The Last Policeman and Countdown City detailed Hank's activities for the first five and a half months of the asteroid's approach. As civilization rapidly unravels all around him, Hank works as diligently as he can to remain a decent and responsible man, continuing his investigations at a time when many, including not a few readers, might wonder if he has lost his senses.
There are now two weeks left before impact. Food is scarce, potable water even more so. Things like the Internet, electricity, working phones, and gasoline are a dim, distant memory. Hank is reduced to traveling by bicycle and scrounging for food and water where he can find it.
His last investigation is his most personal. His sister, Nico, is his last remaining relative, but the two have become estranged for reasons described in the first two books, and Nico has disappeared. Hank is desperate to find her so that they might spend their last few days on earth together.
The search takes him to a small town in Ohio. In a world that has arrived at a post-apocalyptic state a few days ahead of schedule, hardly anything will surprise Hank or the reader, until Hank arrives in Ohio and discovers that things may have gotten even stranger than he could possibly have imagined.

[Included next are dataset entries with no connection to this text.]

(** * Sentinel2_Data: the tile loader and the tile merge engine

    A shallow embedding of [Data_Server_pkg/Sentinel2_Data.py].

    The Python module works on a directory of files, on raster handles and
    on xarray datasets.  The embedding threads an explicit [World] through
    every call (the directory content, the raster store and the raster
    handles that are currently open) and returns either a value or the
    exception the Python code raises.

    Conventions of the embedding:
    - [directory] is the workspace held in the [World]; file names are
      relative to it.  The source builds paths with [directory + name] as
      well as [os.path.join(directory, name)], which agree when the
      directory string ends with the path separator, as in the module's own
      example ['F:/Data_Sentinel/WorkDir/'].
    - A dataset keeps its three coordinate vectors (time, lat, lon).  The
      band arrays and the attributes travel with them in xarray and are not
      inspected by the merge logic; of a band array only the shape is kept,
      pixel values are not represented.
    - Coordinates are metres of the UTM grid and are held as integers.
      rasterio and the loop of [loadBand] hold them as binary64 floats;
      module [Binary64] has that arithmetic, and a statement on the labels
      takes the exactness of the float sums as a hypothesis.
    - xarray is embedded in part ([Xr]).  Statements on what the merge
      engine does to the workspace, whatever xarray computes, are made on the
      engine with the library calls as parameters (section [Library]).
    - [print] and the wall-clock measurements are dropped. *)

From Stdlib Require Import ZArith Lia Bool String Ascii DecimalString.
From Stdlib Require Import PrimFloat FloatOps SpecFloat Uint63.
From stdpp Require Import base list sorting.

Local Open Scope Z_scope.

#[local] Instance string_eq_dec : EqDecision string := String.string_dec.

(* ------------------------------------------------------------------ *)
(** ** Python strings *)

Module PyStr.

(** [s[a:b]] for literal offsets [0 <= a <= b]: the characters of [s] from
    position [a] up to, not including, position [b]; positions past the
    end are dropped without an error. *)
Definition slice (a b : nat) (s : string) : string :=
  substring a (b - a) s.

(** [s.endswith(suffix)] *)
Definition endswith (s suffix : string) : bool :=
  let n := String.length s in
  let m := String.length suffix in
  (m <=? n)%nat && String.eqb (substring (n - m) m s) suffix.

(** [str(z)] for an integer *)
Definition str (z : Z) : string := NilZero.string_of_int (Z.to_int z).

End PyStr.

Import PyStr.

(* ------------------------------------------------------------------ *)
(** ** Exceptions and results *)

(** The exception classes the module raises itself ([NoPath],
    [NoResolution], [TypeError], [FileNotFoundError]) and those raised by
    the interpreter and the libraries on the paths that are embedded.
    [Unmodelled] marks library behaviour outside the embedded fragment; no
    statement below depends on a result of that kind. *)
Inductive exn : Type :=
| NoPath (message : string)
| NoResolution (message : string)
| TypeError (message : string)
| FileNotFoundError (message : string)
| IndexError
| ValueError (message : string)
| OSError (message : string)
| RasterioIOError
| Unmodelled.

Inductive result (A : Type) : Type :=
| Ok (a : A)
| Err (e : exn).

Arguments Ok {A} a.
Arguments Err {A} e.

Definition is_ok {A} (r : result A) : bool :=
  match r with Ok _ => true | Err _ => false end.

Definition and_then {A B} (r : result A) (k : A -> result B) : result B :=
  match r with
  | Ok a => k a
  | Err e => Err e
  end.

(* ------------------------------------------------------------------ *)
(** ** Data model *)

(** The coordinate part of an [xr.Dataset] with dimensions time, lat, lon. *)
Record Dataset : Type := mkDataset {
  ds_time : list string;
  ds_lat : list Z;
  ds_lon : list Z
}.

(** What a raster handle is asked for: [b.bounds.left], [b.bounds.bottom],
    [b.count], [b.height], [b.width].  The two bounds are Python floats in
    rasterio; they are held here as the integers they stand for (whole
    metres), see [Binary64] for the arithmetic of the source on them. *)
Record Raster : Type := mkRaster {
  bounds_left : Z;
  bounds_bottom : Z;
  count : Z;
  height : Z;
  width : Z
}.

(** The shape of a band array: bands, rows, columns *)
Definition Shape : Type := Z * Z * Z.

(** A file of the workspace: a NetCDF dataset, or anything else. *)
Inductive Content : Type :=
| NetCDF (d : Dataset)
| Other.

(** The directory listing is an association list: [os.listdir] has an order,
    and the loops of [merge_Sentinel] follow it. *)
Record World : Type := mkWorld {
  files : list (string * Content);
  rasters : list (string * Raster);
  handles : list string
}.

Definition set_files (fs : list (string * Content)) (w : World) : World :=
  {| files := fs; rasters := rasters w; handles := handles w |}.

Definition set_handles (hs : list string) (w : World) : World :=
  {| files := files w; rasters := rasters w; handles := hs |}.

Module Dir.

Fixpoint find {V} (name : string) (fs : list (string * V)) : option V :=
  match fs with
  | [] => None
  | (n, c) :: fs' => if String.eqb name n then Some c else find name fs'
  end.

Fixpoint remove {V} (name : string) (fs : list (string * V)) : list (string * V) :=
  match fs with
  | [] => []
  | (n, c) :: fs' =>
      if String.eqb name n then remove name fs' else (n, c) :: remove name fs'
  end.

(** Writing replaces the file of that name, or adds a new entry. *)
Fixpoint write {V} (name : string) (c : V) (fs : list (string * V)) : list (string * V) :=
  match fs with
  | [] => [(name, c)]
  | (n, c') :: fs' =>
      if String.eqb name n then (n, c) :: fs' else (n, c') :: write name c fs'
  end.

Definition names {V} (fs : list (string * V)) : list string := map fst fs.

Definition mem (name : string) (l : list string) : bool :=
  existsb (String.eqb name) l.

End Dir.

(* ------------------------------------------------------------------ *)
(** ** The monad of the embedding: state and exceptions *)

Definition M (A : Type) : Type := World -> World * result A.

Definition ret {A} (a : A) : M A := fun w => (w, Ok a).

Definition raise {A} (e : exn) : M A := fun w => (w, Err e).

Definition bind {A B} (m : M A) (k : A -> M B) : M B :=
  fun w =>
    match m w with
    | (w', Ok a) => k a w'
    | (w', Err e) => (w', Err e)
    end.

I thought that the second book in the series was a bit weak, especially when compared with the first, but Winters returns to form here and provides a very fitting conclusion to what was, overall, a very unique and entertaining series. The story itself is gripping and the larger questions that have hung over the entire series grow even more important here. Readers contemplating the matter might well decide that they would have chosen to spend their last few weeks on Earth is ways far different than Hank Palace, but hanging out with the guy for the last six months has been a helluva ride.